▶ **Record extracts**
(* ===== verification/Policy.v ===== *)
(** * The policy engine (policy/src/lib.rs, policy/src/handle.rs)

    [PolicyEngine] composes address extraction, the blocklist engine, the token
    bucket limiter and the auto-ban tracker into one decision; [PolicyHandle]
    wraps it for the language bindings, with packed addresses and per-route
    limiters. *)

From S2P Require Import Prelude Addr Lpm DashMap Node Heap RouteTree Trie Engine Engines TokenBucket Config IpExtractor Limiter RouteTrie AutoBan.

Local Open Scope Z_scope.

Inductive PolicyDecision :=
  | Allow
  | Block
  | Limit
  | AutoBanned
  | BadRequest (msg : string).

Section policy.
Context `{IpNetworkCrate} `{DashMapCrate} `{MokaCrate} `{InstantRange}.
Context {E : Type} `{!RadixEngine E}.

(** The engine is the one the tracker and its sweeper share. *)
Record PolicyEngine := mkPolicy {
  pe_engine : E;
  pe_limiter : TokenBucketLimiter;
  pe_middleware_cfg : MiddlewareConfig;
  pe_rate_limit_enabled : bool;
  pe_blocklist_enabled : bool;
  pe_auto_ban : option AutoBanTracker;
}.

Definition policy_new (engine : E) (middleware_cfg : MiddlewareConfig)
    (rate_limit_cfg : RateLimitConfig) (blocklist_enabled : bool) : PolicyEngine :=
  mkPolicy engine (limiter_new rate_limit_cfg) middleware_cfg (rl_enabled rate_limit_cfg)
    blocklist_enabled None.

Definition with_auto_ban (p : PolicyEngine) (tracker : AutoBanTracker) : PolicyEngine :=
  mkPolicy (pe_engine p) (pe_limiter p) (pe_middleware_cfg p) (pe_rate_limit_enabled p)
    (pe_blocklist_enabled p) (Some tracker).

Definition set_engine (p : PolicyEngine) (e : E) : PolicyEngine :=
  mkPolicy e (pe_limiter p) (pe_middleware_cfg p) (pe_rate_limit_enabled p)
    (pe_blocklist_enabled p) (pe_auto_ban p).
Definition set_limiter (p : PolicyEngine) (l : TokenBucketLimiter) : PolicyEngine :=
  mkPolicy (pe_engine p) l (pe_middleware_cfg p) (pe_rate_limit_enabled p)
    (pe_blocklist_enabled p) (pe_auto_ban p).
Definition set_auto_ban (p : PolicyEngine) (t : option AutoBanTracker) : PolicyEngine :=
  mkPolicy (pe_engine p) (pe_limiter p) (pe_middleware_cfg p) (pe_rate_limit_enabled p)
    (pe_blocklist_enabled p) t.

▶ **What to produce**
Among the lines above, which contain the word "AutoBanTracker"? Copy every one.

▶ **Reply to the task**
  pe_auto_ban : option AutoBanTracker;
Definition with_auto_ban (p : PolicyEngine) (tracker : AutoBanTracker) : PolicyEngine :=
Definition set_auto_ban (p : PolicyEngine) (t : option AutoBanTracker) : PolicyEngine :=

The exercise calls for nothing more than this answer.